» Provided material
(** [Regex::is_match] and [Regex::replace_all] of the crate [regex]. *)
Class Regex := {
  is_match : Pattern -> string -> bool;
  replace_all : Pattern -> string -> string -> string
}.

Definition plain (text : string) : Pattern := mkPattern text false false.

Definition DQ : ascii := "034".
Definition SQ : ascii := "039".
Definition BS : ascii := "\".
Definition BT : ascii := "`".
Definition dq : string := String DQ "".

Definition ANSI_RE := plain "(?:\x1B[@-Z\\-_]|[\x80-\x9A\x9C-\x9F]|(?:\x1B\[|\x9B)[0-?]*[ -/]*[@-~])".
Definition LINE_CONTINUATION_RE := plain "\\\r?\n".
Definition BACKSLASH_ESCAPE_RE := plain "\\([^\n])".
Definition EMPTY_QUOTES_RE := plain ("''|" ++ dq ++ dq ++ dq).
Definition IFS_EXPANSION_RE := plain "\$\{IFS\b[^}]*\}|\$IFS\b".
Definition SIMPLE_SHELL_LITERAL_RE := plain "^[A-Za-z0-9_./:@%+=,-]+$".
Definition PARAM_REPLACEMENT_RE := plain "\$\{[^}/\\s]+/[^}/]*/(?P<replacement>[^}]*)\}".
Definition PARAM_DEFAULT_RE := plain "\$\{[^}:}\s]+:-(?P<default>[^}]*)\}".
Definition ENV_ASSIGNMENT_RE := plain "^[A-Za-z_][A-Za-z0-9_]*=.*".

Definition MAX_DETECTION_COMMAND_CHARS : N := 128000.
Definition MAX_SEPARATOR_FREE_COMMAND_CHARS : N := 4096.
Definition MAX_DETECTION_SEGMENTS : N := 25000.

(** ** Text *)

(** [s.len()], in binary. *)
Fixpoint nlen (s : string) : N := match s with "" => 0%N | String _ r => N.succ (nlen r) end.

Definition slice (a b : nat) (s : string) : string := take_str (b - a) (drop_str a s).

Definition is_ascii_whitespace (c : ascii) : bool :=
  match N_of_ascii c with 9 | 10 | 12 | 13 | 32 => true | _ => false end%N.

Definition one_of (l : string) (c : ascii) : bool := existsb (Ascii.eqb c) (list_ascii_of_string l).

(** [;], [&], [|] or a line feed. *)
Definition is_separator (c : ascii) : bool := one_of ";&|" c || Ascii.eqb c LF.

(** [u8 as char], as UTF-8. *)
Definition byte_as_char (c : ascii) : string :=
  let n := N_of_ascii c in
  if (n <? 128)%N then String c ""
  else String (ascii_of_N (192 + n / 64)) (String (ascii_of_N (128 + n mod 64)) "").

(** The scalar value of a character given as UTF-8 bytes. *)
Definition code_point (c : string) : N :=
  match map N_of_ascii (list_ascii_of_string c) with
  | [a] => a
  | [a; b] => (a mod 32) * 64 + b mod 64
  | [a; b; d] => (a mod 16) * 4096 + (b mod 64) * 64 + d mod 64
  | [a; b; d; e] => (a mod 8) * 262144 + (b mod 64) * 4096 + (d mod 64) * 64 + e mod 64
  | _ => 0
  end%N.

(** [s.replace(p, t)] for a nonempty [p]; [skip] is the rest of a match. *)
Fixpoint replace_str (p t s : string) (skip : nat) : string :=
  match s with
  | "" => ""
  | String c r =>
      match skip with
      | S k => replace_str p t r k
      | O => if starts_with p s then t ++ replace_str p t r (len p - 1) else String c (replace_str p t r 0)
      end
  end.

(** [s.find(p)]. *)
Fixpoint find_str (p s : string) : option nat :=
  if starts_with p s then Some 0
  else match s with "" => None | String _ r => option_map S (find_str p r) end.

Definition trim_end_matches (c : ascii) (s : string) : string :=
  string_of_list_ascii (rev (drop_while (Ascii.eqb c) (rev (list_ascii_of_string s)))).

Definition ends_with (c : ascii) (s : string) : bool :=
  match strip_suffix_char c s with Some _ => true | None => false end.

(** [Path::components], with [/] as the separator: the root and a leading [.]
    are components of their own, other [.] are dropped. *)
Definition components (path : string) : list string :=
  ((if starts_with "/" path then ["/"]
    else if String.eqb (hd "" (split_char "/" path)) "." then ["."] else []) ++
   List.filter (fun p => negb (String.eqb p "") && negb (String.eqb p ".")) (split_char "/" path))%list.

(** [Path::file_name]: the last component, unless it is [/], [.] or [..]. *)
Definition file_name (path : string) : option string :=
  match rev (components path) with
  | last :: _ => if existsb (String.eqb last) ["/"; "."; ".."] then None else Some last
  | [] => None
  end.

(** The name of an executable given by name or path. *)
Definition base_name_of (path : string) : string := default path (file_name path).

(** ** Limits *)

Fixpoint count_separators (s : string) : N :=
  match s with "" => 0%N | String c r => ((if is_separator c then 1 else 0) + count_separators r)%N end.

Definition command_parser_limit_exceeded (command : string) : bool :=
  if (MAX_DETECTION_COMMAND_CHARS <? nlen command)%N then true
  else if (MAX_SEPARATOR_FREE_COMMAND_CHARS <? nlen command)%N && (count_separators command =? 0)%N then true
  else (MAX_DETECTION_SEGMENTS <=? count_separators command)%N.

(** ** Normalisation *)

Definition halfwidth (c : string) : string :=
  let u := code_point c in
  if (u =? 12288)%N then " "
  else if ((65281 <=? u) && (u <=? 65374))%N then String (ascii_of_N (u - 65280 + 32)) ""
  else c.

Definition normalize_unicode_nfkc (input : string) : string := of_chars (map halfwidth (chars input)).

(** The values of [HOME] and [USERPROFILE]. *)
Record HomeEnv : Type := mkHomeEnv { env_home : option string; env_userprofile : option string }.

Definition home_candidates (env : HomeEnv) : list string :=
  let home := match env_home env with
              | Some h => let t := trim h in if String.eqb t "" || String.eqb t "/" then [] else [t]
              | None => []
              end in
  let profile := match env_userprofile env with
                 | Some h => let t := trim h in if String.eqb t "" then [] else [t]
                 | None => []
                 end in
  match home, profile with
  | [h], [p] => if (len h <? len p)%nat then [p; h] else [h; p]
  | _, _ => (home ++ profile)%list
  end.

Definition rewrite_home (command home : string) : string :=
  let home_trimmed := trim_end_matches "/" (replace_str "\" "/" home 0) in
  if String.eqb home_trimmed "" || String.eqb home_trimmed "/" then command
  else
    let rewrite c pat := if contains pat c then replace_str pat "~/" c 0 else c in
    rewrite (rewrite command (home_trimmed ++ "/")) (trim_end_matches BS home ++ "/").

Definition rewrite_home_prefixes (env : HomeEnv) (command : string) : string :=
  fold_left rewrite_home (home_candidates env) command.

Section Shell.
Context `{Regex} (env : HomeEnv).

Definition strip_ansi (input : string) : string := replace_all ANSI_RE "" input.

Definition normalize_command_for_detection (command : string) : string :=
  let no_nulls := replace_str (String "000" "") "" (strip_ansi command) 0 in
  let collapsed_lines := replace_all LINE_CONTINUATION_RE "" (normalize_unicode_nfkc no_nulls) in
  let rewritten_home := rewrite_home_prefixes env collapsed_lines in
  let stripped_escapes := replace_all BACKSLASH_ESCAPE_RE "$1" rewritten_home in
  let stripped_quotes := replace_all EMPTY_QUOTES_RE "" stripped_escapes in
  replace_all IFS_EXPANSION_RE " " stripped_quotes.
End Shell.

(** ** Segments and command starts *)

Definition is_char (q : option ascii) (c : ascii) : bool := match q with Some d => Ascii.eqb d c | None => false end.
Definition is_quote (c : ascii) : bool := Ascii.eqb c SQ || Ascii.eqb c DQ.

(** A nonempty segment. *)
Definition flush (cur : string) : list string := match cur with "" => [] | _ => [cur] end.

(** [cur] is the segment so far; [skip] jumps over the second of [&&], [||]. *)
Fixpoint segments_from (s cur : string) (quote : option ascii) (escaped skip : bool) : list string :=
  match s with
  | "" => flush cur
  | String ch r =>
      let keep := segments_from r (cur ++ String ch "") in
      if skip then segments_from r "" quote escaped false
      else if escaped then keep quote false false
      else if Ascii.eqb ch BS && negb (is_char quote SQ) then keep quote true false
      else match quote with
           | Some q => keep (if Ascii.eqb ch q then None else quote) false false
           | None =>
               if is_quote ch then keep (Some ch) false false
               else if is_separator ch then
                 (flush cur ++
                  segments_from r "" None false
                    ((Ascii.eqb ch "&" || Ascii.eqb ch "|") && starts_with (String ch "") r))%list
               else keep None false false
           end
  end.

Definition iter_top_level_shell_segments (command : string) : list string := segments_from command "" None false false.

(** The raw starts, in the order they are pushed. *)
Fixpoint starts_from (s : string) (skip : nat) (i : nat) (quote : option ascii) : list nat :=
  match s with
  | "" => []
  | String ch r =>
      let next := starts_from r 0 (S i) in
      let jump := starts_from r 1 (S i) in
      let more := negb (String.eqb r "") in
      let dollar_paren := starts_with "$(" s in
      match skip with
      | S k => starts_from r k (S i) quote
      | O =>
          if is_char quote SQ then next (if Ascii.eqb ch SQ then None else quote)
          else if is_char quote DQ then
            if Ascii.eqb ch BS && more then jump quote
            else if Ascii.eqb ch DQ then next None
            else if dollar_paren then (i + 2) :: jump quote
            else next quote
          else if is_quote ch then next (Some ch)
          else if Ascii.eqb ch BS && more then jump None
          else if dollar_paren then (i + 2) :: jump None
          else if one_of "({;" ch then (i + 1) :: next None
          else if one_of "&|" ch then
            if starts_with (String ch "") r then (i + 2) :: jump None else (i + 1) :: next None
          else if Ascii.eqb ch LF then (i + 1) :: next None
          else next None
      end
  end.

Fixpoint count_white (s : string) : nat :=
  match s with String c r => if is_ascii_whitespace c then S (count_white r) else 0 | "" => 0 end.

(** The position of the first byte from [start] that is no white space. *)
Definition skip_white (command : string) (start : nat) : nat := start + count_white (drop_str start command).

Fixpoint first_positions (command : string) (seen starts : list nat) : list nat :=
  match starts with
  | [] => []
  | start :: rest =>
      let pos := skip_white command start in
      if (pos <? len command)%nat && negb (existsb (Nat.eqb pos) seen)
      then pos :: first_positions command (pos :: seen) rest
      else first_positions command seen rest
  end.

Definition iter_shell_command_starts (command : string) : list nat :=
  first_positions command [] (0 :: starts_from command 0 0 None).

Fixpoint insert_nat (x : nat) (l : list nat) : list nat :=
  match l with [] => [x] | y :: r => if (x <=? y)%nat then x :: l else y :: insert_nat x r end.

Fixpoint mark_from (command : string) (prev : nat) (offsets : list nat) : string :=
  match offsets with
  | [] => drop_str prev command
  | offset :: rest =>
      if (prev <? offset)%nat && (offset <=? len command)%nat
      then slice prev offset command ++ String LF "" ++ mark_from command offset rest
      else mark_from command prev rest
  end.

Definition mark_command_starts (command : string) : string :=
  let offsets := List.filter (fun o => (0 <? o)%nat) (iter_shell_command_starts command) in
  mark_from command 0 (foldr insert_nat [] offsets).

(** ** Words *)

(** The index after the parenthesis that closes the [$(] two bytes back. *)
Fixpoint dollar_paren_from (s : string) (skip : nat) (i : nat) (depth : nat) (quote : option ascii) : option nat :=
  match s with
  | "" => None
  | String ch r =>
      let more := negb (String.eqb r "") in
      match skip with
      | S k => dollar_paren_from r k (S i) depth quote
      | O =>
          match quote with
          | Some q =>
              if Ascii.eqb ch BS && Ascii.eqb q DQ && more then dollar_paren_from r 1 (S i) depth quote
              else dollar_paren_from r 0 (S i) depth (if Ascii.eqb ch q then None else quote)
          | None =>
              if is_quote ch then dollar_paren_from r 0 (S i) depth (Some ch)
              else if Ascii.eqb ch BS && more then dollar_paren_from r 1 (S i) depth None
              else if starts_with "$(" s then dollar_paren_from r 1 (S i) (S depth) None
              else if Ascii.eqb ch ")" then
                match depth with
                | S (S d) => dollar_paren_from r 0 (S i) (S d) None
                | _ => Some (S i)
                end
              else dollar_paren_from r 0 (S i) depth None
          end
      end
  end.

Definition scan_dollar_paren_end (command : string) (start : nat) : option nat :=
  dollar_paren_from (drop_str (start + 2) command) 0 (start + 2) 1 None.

» Exercise objective
There is a run of lines above from the one with "Definition PARAM_REPLACEMENT_RE := plain" to the one with "Definition MAX_SEPARATOR_FREE_COMMAND_CHARS : N"; print exactly that run, both ends included, and nothing else.

» Completed task
Definition PARAM_REPLACEMENT_RE := plain "\$\{[^}/\\s]+/[^}/]*/(?P<replacement>[^}]*)\}".
Definition PARAM_DEFAULT_RE := plain "\$\{[^}:}\s]+:-(?P<default>[^}]*)\}".
Definition ENV_ASSIGNMENT_RE := plain "^[A-Za-z_][A-Za-z0-9_]*=.*".

Definition MAX_DETECTION_COMMAND_CHARS : N := 128000.
Definition MAX_SEPARATOR_FREE_COMMAND_CHARS : N := 4096.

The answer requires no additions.